Birmingham's had been established in 1914. Birmingham now had six Mercrik Districts, which were crammed with, in the words of one observer from the Trabune put it: " ... the depressed, the diseased, the dank, and the dispirited."

Paul Drukmann was one such man. For three years, he had worked his father's shift in a factory that made machine parts for a shipping stchaftration; then the factory had gone belly up in an investment scheme gone horribly wrong (involving the company Sachbeiter Offizor, an Afrikaner diamond exporter, a Kalifornyian genetics company, and a Columbian oilman, from what the Trabune had reported). Suddenly, Drukmann found himself out of the job as a construction company from New Wales bought out the plant and fired most of the workers.

Relying on his unemployment pension from the Wohlfare Direktorate, Drukmann had desperately tried to find work. But unemployment was a perpetual problem in the Union's crowded cities, and soon, Drukmann and his wife, Marissa (along with their two small children) were forced into Mercrik Eiine.

It was a dark and horrible place, as far as Drukmann was concerned; many people in their neighbourhood had a mental condition of some kind, and didn't take their medication on the required basis. Petty theft thrived in Mercrik Eiine, on a level that would never have been tolerated in the outside world. The run-down tenement houses were crowded with other families down on their luck. From what the Trabune was reporting, there were plans to build yet another Mercrik on the outskirts of the city, where all such districts were located.

The Mercriks were located like this as to provide some relief to the chronic congestion; in the long spring and summer months, countless young men and women from the Mercriks began a long journey of tramping to the local farms to act as temporary aids; the growing agricultural displacement caused by this "Globulur Temperming" aside, it was a pleasant experience ... if you could get a trusted friend or relative to watch your apartment while you were away.

Now, it was the depth of December, and the temperature hung at a steady fifty degrees as midnight approached. The Drukmanns were fast asleep in their two-room apartment.

All of a sudden, there was a knock at the door. Paul Drukmann raised his shabby bulk and stumbled over piles of clothes and toys to answer the door.

"Who the frick is it?" he murmured at the door.

"Offen aup, Paul," said a deep voice.

"Jimmy?!" started Paul in pure amazement; behind him, his family was starting to stir. James "Jimmy" Hauptman had been his supervisor in the factory before their employment had been terminated. He quickly unlocked the door.

Sure enough, there was Jimmy Hauptman. Hauptman, a very fat widower in his early fifties, burst out smiling.

"To what do I have the honour--" began Drukmann.

"Grab your things Paul," said Jimmy Hauptman. "They said I could hire everyone from my station, and that's what I intend to do."

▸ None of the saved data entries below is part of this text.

(** The total life of the engine of a raw row, as [generate_rul] joins it:
    the largest observed cycle plus the remaining life supplied for it. *)
Definition total_life (df : list RawRecord) (y_test : option (list Z)) (r : RawRecord) : Z :=
  (observed_max df (unit_nr r) + remaining_life df y_test (unit_nr r))%Z.


(** The rows of a frame whose engine id lies in [1, n]. *)
Definition numbered_rows (n : nat) (df : list LabeledRecord) : list LabeledRecord :=
  filter (fun r => (1 <=? unit_nr (raw r))%Z && (unit_nr (raw r) <=? Z.of_nat n)%Z) df.

(** Engines 1, 5 and 7: three engines, of which only one has an id in
    [1, 3]. *)
Definition example_gapped_set : list LabeledRecord :=
  [labeled_row 1 1 1; labeled_row 5 1 2; labeled_row 5 2 2; labeled_row 7 1 1].


(** The dataset positions [CmapssNegativeSampler.sample] reads its
    negatives from, in the order the loop stores them: engine after engine
    of [engine_ids], the pick of every segment that is not skipped. *)
Definition planned_picks {X : Type} (self : CmapssNegativeSampler.t X) (index : nat)
           (engine_ids : list Z) (picks : nat -> nat -> nat) : list nat :=
  flat_map (fun e_engine : nat * Z =>
              map (picks (fst e_engine))
                  (filter (fun i => negb (segment_skipped self index (snd e_engine) i))
                          (seq 0 (CmapssNegativeSampler.interval_nums self))))
           (combine (seq 0 (length engine_ids)) engine_ids).

(** The loop invariant on the content of the output lists: the write
    position is one past the positions [ps] read so far, and the lists hold
    the placeholder of slot 0, the samples and labels at [ps], and
    placeholders up to the allocated length. *)
Definition slots_content {X : Type} (self : CmapssNegativeSampler.t X) (d : X)
           (st : CmapssNegativeSampler.state X) (ps : list nat) : Prop :=
  let size := CmapssNegativeSampler.interval_nums self * CmapssNegativeSampler.engine_num self in
  length (CmapssNegativeSampler.neg_samples st) = size /\
  length (CmapssNegativeSampler.neg_labels st) = size /\
  length (CmapssNegativeSampler.neg_ids st) = size /\
  CmapssNegativeSampler.j st = S (length ps) /\
  Forall (fun p => p < length (CmapssNegativeSampler.data self) /\
                   p < length (CmapssNegativeSampler.labels self) /\
                   p < length (CmapssNegativeSampler.ids self)) ps /\
  (1 <= size ->
   CmapssNegativeSampler.j st <= size /\
   CmapssNegativeSampler.neg_samples st
   = Placeholder :: map (fun p => Filled (nth p (CmapssNegativeSampler.data self) d)) ps
                 ++ repeat Placeholder (size - CmapssNegativeSampler.j st) /\
   CmapssNegativeSampler.neg_labels st
   = Placeholder :: map (fun p => Filled (nth p (CmapssNegativeSampler.labels self) 0%float)) ps
                 ++ repeat Placeholder (size - CmapssNegativeSampler.j st)).
(** * Compass aggregation-pipeline editor: reducer, pipeline generation,
      stage execution, and the saved-items aggregator.

    Shallow embedding of
      - packages/compass-aggregations/src/modules/pipeline.js
      - packages/compass-saved-aggregations-queries/src/stores/aggregations-queries-items.ts

    JavaScript arrays and objects are references: the pipeline state is a
    reference to an array whose slots are references to stage objects.  The
    embedding keeps an explicit store of stage objects and of arrays, so
    that "same reference", "fresh copy" and "input not mutated" are
    statements about locations of that store. *)

From Stdlib Require Import ZArith Lia.
From stdpp Require Import base option list strings gmap.

Local Open Scope Z_scope.

(** ** JavaScript values that the modules only pass around *)

(** A result document returned by the database driver; the modules never
    look inside one, it is kept as its JSON text. *)
Inductive Doc := doc (json : string).

(** A compiled stage (what [generateStage] returns and what is sent to the
    driver), kept as its JSON text. *)
Inductive Exec := exec (json : string).

(** An [Error] object; only its [message] is read. *)
Record JsError := { message : string }.

(** How a JavaScript evaluation can end abruptly.  [TypeError] is the
    exception the engine throws on a property access of [undefined].
    [Untyped] marks an evaluation that leaves the typed data below: the empty
    object that [Object.assign({}, undefined)] builds from an [undefined]
    slot is no stage object, a location may not be in the store, an
    action may lack the fields its handler reads, and the string that the
    inherited [toString] returns is no pipeline. *)
Inductive Abrupt := TypeError | Untyped.

Inductive Completion (A : Type) :=
| Normal (a : A)
| Threw (e : Abrupt).
Arguments Normal {A} a.
Arguments Threw {A} e.

(** ** Array operations on indices that are JavaScript numbers *)

Module JsArray.

(** [arr[i]] for an integer [i]; [None] is [undefined] (a hole or an index
    outside the array). *)
Definition get {A} (arr : list (option A)) (i : Z) : option A :=
  if 0 <=? i then mjoin (arr !! Z.to_nat i) else None.

(** The position [Array.prototype.splice] starts at: a negative [start]
    counts from the end, and the result is clamped to [0 .. length]. *)
Definition relative_start (len : nat) (start : Z) : nat :=
  if start <? 0 then Z.to_nat (Z.max (Z.of_nat len + start) 0)
  else Z.to_nat (Z.min start (Z.of_nat len)).

(** [arr.splice(start, deleteCount, ...items)]: the array after the call
    and the array of removed elements it returns. *)
Definition splice {A} (arr : list A) (start : Z) (deleteCount : nat)
    (items : list A) : list A * list A :=
  let k := relative_start (length arr) start in
  (take k arr ++ items ++ drop (k + deleteCount) arr,
   take deleteCount (drop k arr)).

(** [arr.includes(v)] for an array of strings and a value that is a string
    or [null]. *)
Definition includes (arr : list string) (v : option string) : bool :=
  match v with
  | Some s => bool_decide (s ∈ arr)
  | None => false
  end.

End JsArray.

(** ** Property lookup on an object literal *)

Module JsObject.

(** What [obj[key]] finds for an object literal [obj] that has no own
    property [key]: the lookup goes on to [Object.prototype].  The members
    are grouped by what they do when the value found is called as a plain
    function in strict code, [fn(state, action)], so with [this] undefined
    and an array as first argument. *)
Inductive Inherited :=
| Constructor  (* [Object]: returns its first argument, an object *)
| ToString     (* returns the string '[object Undefined]' *)
| NeedsThis    (* converts [this] to an object first: a TypeError *)
| Proto.       (* [__proto__]: [Object.prototype] itself, no function *)

Definition inherited (key : string) : option Inherited :=
  if bool_decide (key = "constructor"%string) then Some Constructor
  else if bool_decide (key = "toString"%string) then Some ToString
  else if bool_decide (key = "__proto__"%string) then Some Proto
  else if bool_decide
            (key ∈ ["hasOwnProperty"; "isPrototypeOf"; "propertyIsEnumerable";
                    "toLocaleString"; "valueOf"; "__defineGetter__";
                    "__defineSetter__"; "__lookupGetter__";
                    "__lookupSetter__"]%string)
  then Some NeedsThis
  else None.
(** C10: an argument that is not a non-nil pointer to a struct is rejected
    by [ExtractConfig] and by [unmarshallJSONMap] with the error "obj must be
    a pointer to a struct"; no configuration key is read and the argument is
    returned as it was. *)
Theorem entry_points_reject_non_struct_pointer ext ctx namespace dict obj :
  isStructPtr obj = false ->
  ExtractConfig ext ctx namespace obj = (obj, [], Err ErrObjNotStructPtr)
  /\ unmarshallJSONMap dict obj = (obj, Err ErrObjNotStructPtr).
Proof.
  intros H. split.
  - unfold ExtractConfig.
    destruct obj as [|v|d]; try reflexivity.
    destruct v as [| | | | | |fields|elem|pointee|elem s|elem a|i d]; try reflexivity.
    destruct pointee; try reflexivity. discriminate H.
  - unfold unmarshallJSONMap. cbn [depth unmarshallJSONMap_fuel].
    now apply unmarshallJSONMap_body_not_struct.
Qed.

(** ** Requiredness *)

(** C2: a bool field that is required and already [true] is looked up with
    [RequireBool]: without an entry for its key the call panics on the missing
    key, although the field holds a non-zero value. *)
Theorem required_true_bool_is_required ext :
  ExtractConfig ext (context []) "" (enabledTarget true)
  = (enabledTarget true, ["proj:enabled"], Panic (MissingConfig "proj:enabled"))
  /\ ExtractConfig ext (context []) "" (enabledTarget false)
    = (enabledTarget false, ["proj:enabled"], Nil).
Proof. split; reflexivity. Qed.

"Employment? From who? What's going--?"

"Jimmy, there's no time to explain," grinned Hauptman. "We're back in buischaft, and that's all that counts. But get ready. We have to be there by tiree at the very least."

"Where?"

"A new factory they're opening in the Union Disterik," beamed his boss. "For some odd reason, they want us to come in the Bezau Iour. But they're paying a real wage, and that's what fricken counts." At this, Marissa Druckmann hissed visibly.

"Ahh, Guten Morn, Marissa." He turned back to Drukmann. "Seriously, grab your things. We're going back to work. I'll be waiting downstairs with the rest of the old krewschaft." At this, he close the door quietly.

"What the frick is he doing her?" mumbled his wife. She hadn't been enamoured of the boisterous Hauptman while he's been their guest for (too) many dinners, most of which he had invited himself to.

"Apparently to give me a new job," said Paul. He turned on the lights. His two children, Otto and Alice, moaned. "Grab your things, kendars," he said gently. "We're moving."

Reluctantly, but curious at Paul's sudden change in fortune, his family began putting their few remaining possessions in some shabby bags.


"Is this the factory?" asked Paul incredulously. It looked more like an apartment flat than anything else. It was only then that he noticed the two Grenadiers standing guard at the front entrance. The Grenadiers, the elite heavy infantry units of the Union armies, wore inexpressive masks on their faces.

"Ignore them," said Hauptman, hustling his old work station into the dark building. There were around fifteen workers and their families who went in.

Of course, none would ever come out. They were followed by the Grenadiers.

The hallway was lighted in a faint blue glow from bio-luminescent fluid streaming through transparent chords. The former factory workers followed their foreman down the passage, curious at just what was to come next.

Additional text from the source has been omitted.